Record set START

(** [self.connections.lock().insert(connection_id, entry)] of the
    [register_*_connection] functions. *)
Definition insert_connection (id : Z) (e : ConnectionEntry) (cs : Connections) : Connections :=
  <[id := e]> cs.

(** The entries the registrations store, on a platform with file segments. *)
Definition rawsocket_entry (listener : Z) (config : Config) (heartbeat : bool) (serializer : Serializer)
    (max_exponent : Z) (send_tx : SendChannel) : ConnectionEntry :=
  mkEntry listener RawSocketProtocol None config false []
    (RawSocketRecord serializer max_exponent true [] heartbeat send_tx).

Definition websocket_entry (listener : Z) (config : Config) (heartbeat : bool) (serializer : Serializer)
    (selected : option str) (send_tx : SendChannel) : ConnectionEntry :=
  mkEntry listener WebSocketProtocol selected config false []
    (WebSocketRecord serializer [] heartbeat send_tx).

Definition mqtt_entry (listener : Z) (config : Config) (version : Z) (websocket : bool)
    (outbound : MqttOutboundQueue) : ConnectionEntry :=
  mkEntry listener MqttProtocol (if websocket then Some (lit "mqtt") else None) config false []
    (MqttRecord version (mkMqttInbound (mkChunkReceiver [] true) None) false outbound None).

Definition register_websocket_connection (id listener : Z) (config : Config) (handshake : WsHandshake)
    (cs : Connections) : Connections :=
  insert_connection id
    (mkEntry listener WebSocketProtocol None config false [] (WebSocketPending (Some handshake))) cs.

Definition register_http_connection (id listener : Z) (config : Config) (cs : Connections) : Connections :=
  insert_connection id (mkEntry listener HttpProtocol None config false [] (HttpPending [])) cs.

Definition register_http2_connection (id listener : Z) (config : Config) (handshake : H2Handshake)
    (cs : Connections) : Connections :=
  insert_connection id
    (mkEntry listener Http2Protocol None config true [] (Http2Pending (Some handshake) [])) cs.

Definition register_http3_connection (id listener : Z) (config : Config) (handshake : H3Handshake)
    (connection : option H3Connection) (cs : Connections) : Connections :=
  insert_connection id
    (mkEntry listener Http3Protocol None config true []
       (Http3Pending (Some handshake) connection [] [])) cs.

(** The removal in [reject_websocket_connection], behind its response. *)
Definition reject_websocket_connection (id : Z) (cs : Connections) : Connections := delete id cs.

(** [finish_http_connection]: the listener whose queue gets the event, if the
    connection counted. *)
Definition finish_http_connection (id : Z) (cs : Connections) : option Z * Connections :=
  match cs !! id with
  | None => (None, cs)
  | Some e => (if has_stats e then Some (listener_id e) else None, delete id cs)
  end.

(** What [accept_websocket_connection] reads of the pending entry; the lock is
    released before the upgraded connection is registered under the same id. *)
Definition accept_websocket_entry (id : Z) (cs : Connections) : outcome RegistryError (Z * Config) :=
  e ← get_connection id cs; Ok (listener_id e, endpoint_config e).

(** ** Registration and the tasks it spawns

    What a registration does that others can see, in order. *)
Inductive RegisterAction : Type := SpawnTasks | SpawnCloseWatcher | InsertEntry (e : ConnectionEntry).

Definition register_rawsocket_connection (listener : Z) (config : Config) (capacity : Z)
    (heartbeat : bool) (serializer : Serializer) (max_exponent : Z) :
    outcome RegistryError (list RegisterAction) :=
  send_tx ← mpsc_channel capacity;
  Ok [SpawnTasks; SpawnCloseWatcher;
      InsertEntry (rawsocket_entry listener config heartbeat serializer max_exponent send_tx)].

Definition register_established_websocket_connection (listener : Z) (config : Config) (capacity : Z)
    (heartbeat : bool) (serializer : Serializer) (selected : option str) :
    outcome RegistryError (list RegisterAction) :=
  send_tx ← mpsc_channel capacity;
  Ok [SpawnTasks; SpawnCloseWatcher;
      InsertEntry (websocket_entry listener config heartbeat serializer selected send_tx)].

Definition register_mqtt_stream_connection (listener : Z) (config : Config) (capacity version : Z)
    (websocket : bool) : outcome EnqueueError (list RegisterAction) :=
  outbound ← MqttOutboundQueue_new capacity;
  Ok [SpawnTasks; InsertEntry (mqtt_entry listener config version websocket outbound);
      SpawnCloseWatcher].

Inductive close_watcher : Type := NotSpawned | AwaitsSignal | WatcherDone.

(** A registration in progress: the actions left, the reader and writer tasks
    still running, the signals they sent, the close watcher, and the table. *)
Record Registration : Type := mkRegistration {
  actions_left : list RegisterAction;
  tasks_running : nat;
  close_signals : nat;
  watcher : close_watcher;
  table : Connections;
}.

Definition registration_start (actions : list RegisterAction) (cs : Connections) : Registration :=
  mkRegistration actions 0 0 NotSpawned cs.

(** The registering thread, the tasks and the watcher run in any order; the
    watcher calls [close_connection] some time after the first signal. *)
Inductive registration_step (id : Z) : Registration → Registration → Prop :=
  | step_spawn_tasks l k n w cs :
      registration_step id (mkRegistration (SpawnTasks :: l) k n w cs) (mkRegistration l (2 + k) n w cs)
  | step_spawn_watcher l k n w cs :
      registration_step id (mkRegistration (SpawnCloseWatcher :: l) k n w cs)
        (mkRegistration l k n AwaitsSignal cs)
  | step_insert e l k n w cs :
      registration_step id (mkRegistration (InsertEntry e :: l) k n w cs)
        (mkRegistration l k n w (insert_connection id e cs))
  | step_task_ends l k n w cs :
      registration_step id (mkRegistration l (S k) n w cs) (mkRegistration l k (S n) w cs)
  | step_watcher_closes l k n cs :
      registration_step id (mkRegistration l k (S n) AwaitsSignal cs)
        (mkRegistration l k n WatcherDone (remove_connection id cs).2).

Record set END

● Prompt
The answer consists of every line above in which the word "else" occurs.

● The completed task
  mkEntry listener MqttProtocol (if websocket then Some (lit "mqtt") else None) config false []
  | Some e => (if has_stats e then Some (listener_id e) else None, delete id cs)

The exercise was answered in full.